At the end of 1868, Publishing House invited Bingham to Boston, where she became editor of Ladies' Repository in January 1869. She served as editor for five years.

It was during the comparatively brief period of her editorship that she made her record as a writer. Bingham was long acquiring the art and mastery which at length marked her out for succession in the line with Scott, Mayo, Bacon, Sawyer and Munroe. A manuscript volume, containing pieces written at intervals from the age of sixteen until she took charge of the 'Repository,' bears witness to the development of her intellectual and emotional life.

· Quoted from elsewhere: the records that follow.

(* ===== verification/HeapCtx.v ===== *)
(** * Surgery on one block of the heap

    While [kmalloc], [kfree] and [grow_heap] rework one block, the blocks before it ([bs1])
    and after it ([bs2]) stay well formed.  [ctx m0 h bs1 s bs2 pf mid] says so: the region
    of [s] bytes after [bs1] is being worked on, [mid] are the addresses inside it that are
    currently linked into the free list, [pf] is what the PREV_FREE bit after the region
    says, and the payloads of the allocated blocks around it are still those of [m0]. *)

From S2P Require Import Prelude LList Heap HeapInv.

Section ctx.
Context {P : Type} `{PageSource P}.
Implicit Types h : heap P.

Record ctx (m0 : gmap Z Z) h (bs1 : list blk) (s : Z) (bs2 : list blk) (pf : bool) (mid : list Z)
    : Prop := {
  c_wf1 : Forall wf_blk bs1;
  c_wf2 : Forall wf_blk bs2;
  c_size : 0 <= s;
  c_end : HEAP_VIRT_START + blen bs1 + s + blen bs2 = heap_end h;
  c_brk : heap_brk h = heap_end h;
  c_bound : blen bs1 + s + blen bs2 + 4096 * avail (pages_src h) <= HEAP_MAX;
  c_t1 : tiles (hmem h) HEAP_VIRT_START false bs1;
  c_t2 : tiles (hmem h) (HEAP_VIRT_START + blen bs1 + s) pf bs2;
  c_adj1 : no_adj false bs1;
  c_adj2 : no_adj false bs2;
  c_mid : Forall (fun z => HEAP_VIRT_START + blen bs1 <= z /\
                           z + 16 <= HEAP_VIRT_START + blen bs1 + s) mid;
  c_len : 16 * Z.of_nat (length mid) <= s;
  c_list : llist (fb_next (hmem h)) (free_list h)
             (free_addrs HEAP_VIRT_START bs1 ++ mid ++
              free_addrs (HEAP_VIRT_START + blen bs1 + s) bs2);
  c_kept : payload_kept (used_at HEAP_VIRT_START bs1 ++
                         used_at (HEAP_VIRT_START + blen bs1 + s) bs2) m0 (hmem h);
}.

(** The sizes and addresses of a context fit in 31 and 32 bits. *)
Lemma ctx_range m0 h bs1 s bs2 pf mid :
  ctx m0 h bs1 s bs2 pf mid ->
  0 <= blen bs1 /\ 0 <= s /\ 0 <= blen bs2 /\ blen bs1 + s + blen bs2 <= HEAP_MAX /\
  HEAP_VIRT_START + blen bs1 + s + blen bs2 = heap_end h.
Proof.
  intros C. pose proof (blen_nonneg _ (c_wf1 _ _ _ _ _ _ _ C)).
  pose proof (blen_nonneg _ (c_wf2 _ _ _ _ _ _ _ C)).
  pose proof (avail_nonneg (pages_src h)). destruct C. lia.
Qed.

Lemma ctx_free_range m0 h bs1 s bs2 pf mid :
  ctx m0 h bs1 s bs2 pf mid ->
  (forall x, x ∈ free_addrs HEAP_VIRT_START bs1 -> x + 16 <= HEAP_VIRT_START + blen bs1) /\
  (forall x, x ∈ free_addrs (HEAP_VIRT_START + blen bs1 + s) bs2 ->
             HEAP_VIRT_START + blen bs1 + s <= x).
Proof.
  intros []. split; intros x Hx; apply free_addrs_range in Hx; try done; lia.
Qed.

(** Words of payloads around the region are outside it, and are not the next header. *)
Lemma ctx_used_range m0 h bs1 s bs2 pf mid x t y :
  ctx m0 h bs1 s bs2 pf mid ->
  (x, t) ∈ used_at HEAP_VIRT_START bs1 ++ used_at (HEAP_VIRT_START + blen bs1 + s) bs2 ->
  x + 4 <= y < x + t - 4 ->
  y < HEAP_VIRT_START + blen bs1 \/ HEAP_VIRT_START + blen bs1 + s + 4 <= y.
Proof.
  intros [] [Hx|Hx]%elem_of_app Hy; apply used_at_range in Hx; try done; lia.
Qed.

Lemma ctx_fuel m0 h bs1 s bs2 pf mid :
  ctx m0 h bs1 s bs2 pf mid ->
  (length (free_addrs HEAP_VIRT_START bs1 ++ mid ++
           free_addrs (HEAP_VIRT_START + blen bs1 + s) bs2) < list_fuel h)%nat.
Proof.
  intros [Hw1 Hw2]. unfold list_fuel. rewrite !length_app.
  pose proof (free_addrs_length HEAP_VIRT_START _ Hw1).
  pose proof (free_addrs_length (HEAP_VIRT_START + blen bs1 + s) _ Hw2).
  unfold MIN_BLOCK_SIZE. zmod.
Qed.

(** The general step: the memory changes inside the region, and at link words of the list. *)
Lemma ctx_step m0 h h' bs1 s bs2 pf mid mid' :
  ctx m0 h bs1 s bs2 pf mid ->
  same_globals h h' ->
  Forall (fun z => HEAP_VIRT_START + blen bs1 <= z /\
                   z + 16 <= HEAP_VIRT_START + blen bs1 + s) mid' ->
  16 * Z.of_nat (length mid') <= s ->
  llist (fb_next (hmem h')) (free_list h')
    (free_addrs HEAP_VIRT_START bs1 ++ mid' ++ free_addrs (HEAP_VIRT_START + blen bs1 + s) bs2) ->
  (forall y, ~ (HEAP_VIRT_START + blen bs1 <= y < HEAP_VIRT_START + blen bs1 + s) ->
     (forall x, x ∈ free_addrs HEAP_VIRT_START bs1 -> y <> x + 4) ->
     (forall x, x ∈ free_addrs (HEAP_VIRT_START + blen bs1 + s) bs2 -> y <> x + 4) ->
     rd (hmem h') y = rd (hmem h) y) ->
  ctx m0 h' bs1 s bs2 pf mid'.
Proof.
  intros C (Eb & Ee & Ep) Hmid Hlen Hl Hm.
  pose proof (ctx_free_range _ _ _ _ _ _ _ C) as [F1 F2]. pose proof (ctx_range _ _ _ _ _ _ _ C).
  pose proof C as []. constructor; rewrite ?Eb, ?Ee, ?Ep; try done.
  - eapply tiles_frame; [done| |done]. intros y Hy Hx. apply Hm; [lia|done|].
    intros x Hx'%F2. lia.
  - eapply tiles_frame; [done| |done]. intros y Hy Hx. apply Hm; [lia| |done].
    intros x Hx'%F1. lia.
  - intros x t y Hx Hy. rewrite <- (c_kept0 x t y Hx Hy).
    pose proof (ctx_used_range _ _ _ _ _ _ _ _ _ _ C Hx Hy).
    apply elem_of_app in Hx as [Hx|Hx].
    + pose proof (used_at_range _ _ _ _ c_wf3 Hx). apply Hm; [lia| |].
      * intros z Hz. by eapply (used_not_link HEAP_VIRT_START bs1).
      * intros z Hz%F2. lia.
    + pose proof (used_at_range _ _ _ _ c_wf4 Hx). apply Hm; [lia| |].
      * intros z Hz%F1. lia.
      * intros z Hz. by eapply (used_not_link _ bs2).
Qed.

(** A store inside the region, away from the links of [mid]. *)
Lemma ctx_store m0 h bs1 s bs2 pf mid w v :
  ctx m0 h bs1 s bs2 pf mid ->
  HEAP_VIRT_START + blen bs1 <= w < HEAP_VIRT_START + blen bs1 + s ->
  (forall z, z ∈ mid -> w <> z + 4) ->
  ctx m0 (store h w v) bs1 s bs2 pf mid.
Proof.
  intros C Hw Hz. pose proof (ctx_free_range _ _ _ _ _ _ _ C) as [F1 F2].
  eapply ctx_step; [done| | | | |]; [by split|by destruct C|by destruct C| |].
  - eapply llist_ext; [|by destruct C]. intros x Hx. unfold fb_next, SIZEOF_HEADER. cbn.
    rewrite rd_wr_ne; [done|].
    apply elem_of_app in Hx as [Hx%F1|[Hx|Hx%F2]%elem_of_app]; [lia|by apply Hz|lia].
  - intros y Hy _ _. cbn. apply rd_wr_ne. lia.
Qed.

(** Linking an address of the region into the list. *)
Lemma ctx_insert m0 h bs1 s bs2 pf z :
  ctx m0 h bs1 s bs2 pf [] ->
  HEAP_VIRT_START + blen bs1 <= z -> z + 16 <= HEAP_VIRT_START + blen bs1 + s ->
  exists h', insert_free z h = Some h' /\ ctx m0 h' bs1 s bs2 pf [z] /\ same_globals h h' /\
    (forall y, HEAP_VIRT_START + blen bs1 <= y < HEAP_VIRT_START + blen bs1 + s -> y <> z + 4 ->
       rd (hmem h') y = rd (hmem h) y).
Proof.
  intros C Hz1 Hz2. pose proof (ctx_free_range _ _ _ _ _ _ _ C) as [F1 F2].
  pose proof (ctx_range _ _ _ _ _ _ _ C). pose proof (ctx_fuel _ _ _ _ _ _ _ C) as Hf.
  edestruct (insert_free_spec h z) as (h' & -> & Hl & Hg & Hm);
    [by apply (c_list _ _ _ _ _ _ _ C)|by intros x ?%F1; lia|by intros x ?%F2; lia| |done|].
  { unfold HEAP_VIRT_START in *. lia. }
  exists h'. splits; [done| |by destruct Hg as (? & ? & ?)..|].
  - eapply ctx_step; [done..| | |done|].
    + by repeat constructor.
    + simpl. lia.
    + intros y Hy Hy1 Hy2. apply Hm. intros x [->|Hx]%elem_of_cons; [lia|by apply Hy1].
  - intros y Hy Hne. apply Hm. intros x [->|Hx]%elem_of_cons; [done|]. apply F1 in Hx. lia.
Qed.

(** Unlinking the address of the region. *)
Lemma ctx_remove m0 h bs1 s bs2 pf z :
  ctx m0 h bs1 s bs2 pf [z] ->
  exists h', remove_free z h = Some h' /\ ctx m0 h' bs1 s bs2 pf [] /\ same_globals h h' /\
    (forall y, HEAP_VIRT_START + blen bs1 <= y < HEAP_VIRT_START + blen bs1 + s ->
       rd (hmem h') y = rd (hmem h) y).
Proof.
  intros C. pose proof (ctx_free_range _ _ _ _ _ _ _ C) as [F1 F2].
  pose proof (ctx_fuel _ _ _ _ _ _ _ C) as Hf.
  edestruct (remove_free_spec h z) as (h' & -> & Hl & Hg & Hm);
    [by apply (c_list _ _ _ _ _ _ _ C)|done|].
  exists h'. splits; [done| |by destruct Hg as (? & ? & ?)..|].
  - eapply ctx_step; [done..| | |done|]; [done|by destruct C|].
    intros y Hy Hy1 Hy2. by apply Hm.
  - intros y Hy. apply Hm. intros x Hx%F1. lia.
Qed.

Lemma block_in_heap_iff h a :
  HEAP_VIRT_START <= a < 2 ^ 32 - 4 -> block_in_heap h a = (a + 4 <=? heap_end h).
Proof.
  intros. unfold block_in_heap, SIZEOF_HEADER. rewrite wrap32_small by (unfold HEAP_VIRT_START in *; lia).
  by destruct (Z.leb_spec HEAP_VIRT_START a); [|lia].
Qed.

(** Updating the PREV_FREE bit of the block after the region, when there is one. *)
Lemma ctx_next m0 h bs1 s bs2 pf pf' mid (g : Z -> Z) :
  ctx m0 h bs1 s bs2 pf mid ->
  (forall t f b, wf_size t -> g (hdr t f b) = hdr t f pf') ->
  let nxt := HEAP_VIRT_START + blen bs1 + s in
  let h' := if block_in_heap h nxt then store h nxt (g (rd (hmem h) nxt)) else h in
  ctx m0 h' bs1 s bs2 pf' mid /\ same_globals h h' /\
  (forall y, HEAP_VIRT_START + blen bs1 <= y < nxt -> rd (hmem h') y = rd (hmem h) y).
Proof.
  intros C Hg nxt h'. pose proof (ctx_free_range _ _ _ _ _ _ _ C) as [F1 F2].
  pose proof (ctx_range _ _ _ _ _ _ _ C) as (? & ? & ? & ? & ?).
  subst h' nxt. rewrite block_in_heap_iff by (unfold HEAP_MAX, HEAP_VIRT_START in *; lia).
  destruct bs2 as [|b bs2].
  - simpl in *. destruct (Z.leb_spec (HEAP_VIRT_START + blen bs1 + s + 4) (heap_end h)); [lia|].
    splits; [|done..]. by destruct C; constructor.
  - assert (Hb : wf_size (bsz b)) by (destruct C as [_ C2]; by inv C2).
    assert (0 <= blen bs2) by (apply blen_nonneg; destruct C as [_ C2]; by inv C2).
    simpl in *. destruct Hb as [Hb16 Hb4].
    destruct (Z.leb_spec (HEAP_VIRT_START + blen bs1 + s + 4) (heap_end h)) as [_|]; [|lia].
    splits; [|done..|].
    + pose proof C as []. simpl in *. destruct c_t4 as (Hh & Hft & Ht).
      constructor; try done; cbn.
      * eapply tiles_frame; [done| |done]. intros y Hy _. apply rd_wr_ne. lia.
      * rewrite rd_wr_eq, Hh, Hg by done. splits; [done|by rewrite rd_wr_ne by lia|].
        inv c_wf4. eapply tiles_frame; [done| |done]. intros y Hy _. apply rd_wr_ne. lia.
      * eapply llist_ext; [|done]. intros x Hx. unfold fb_next, SIZEOF_HEADER.
        rewrite rd_wr_ne; [done|]. rewrite Forall_forall in c_mid0.
        apply elem_of_app in Hx as [Hx%F1|[Hx%c_mid0|Hx%F2]%elem_of_app]; lia.
      * intros x t y Hx Hy. rewrite <- (c_kept0 x t y Hx Hy). apply rd_wr_ne.
        pose proof (ctx_used_range _ _ _ _ _ _ _ _ _ _ C Hx Hy). lia.
    + intros y Hy. cbn. apply rd_wr_ne. lia.
Qed.

End ctx.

She was known as a diligent writer who did not produce literature hastily and who was praised for her precision. When she claimed editorship the quality of her work was widely noted.

During Bingham's years with the Ladies' Repository, she wrote much poetry which yet was not verse. Examples were "Autumnal Rain", "Spring", and "Under the Snow." In each of her longer poems there are strokes of power and strains of melody, prophetic of loftier achievement. Her poetic works included "The Human Side" and "The Divine Side." "On the Edge of the Sea" is a sample of her healthier mood. Such poems as "Compensation," "Divided," "Out of the Depths," and "Sunset," because the element of personal feeling compels sympathy. She was herself aware that so strong a tincture of personal moods, especially when they incline to melancholy, is an alloy of the true poetic quality. Referring to the volumes of the Ladies' Repository between 1869 and 1875 for full memorials of her work, her most characteristic and perfectly finished poem, "L'Envoi" was a midnight meditation on the passing year.

===Myrtle===
In two other departments of prose writing, newspaper correspondence and in story-telling for children, Bingham showed versatility. The charm and naturalness of both her stories and verses in the Myrtle, a Universalist publication, during the period that she edited that juvenile, attracted the attention, and elicited the warm praise of hundreds of readers.

==Personal life==
In the spring of 1866, she married Rev. Henry Bingham, of Columbus, Wisconsin, who died the following autumn.

Representing Massachusetts, in October 1873, she was a member of the executive committee of the First Congress of the Association for the Advancement of Women.

Bingham was enfeebled long before any outward sign appeared, but she persisted in her literary work until her strength was nearly spent, before she decided to go to the home of the parents of her husband, in Columbus, Wisconsin. She reached it March 12, 1875. No sudden change came, but a gradual decay commenced. Bingham grew weaker and weaker and died on February 18, 1877.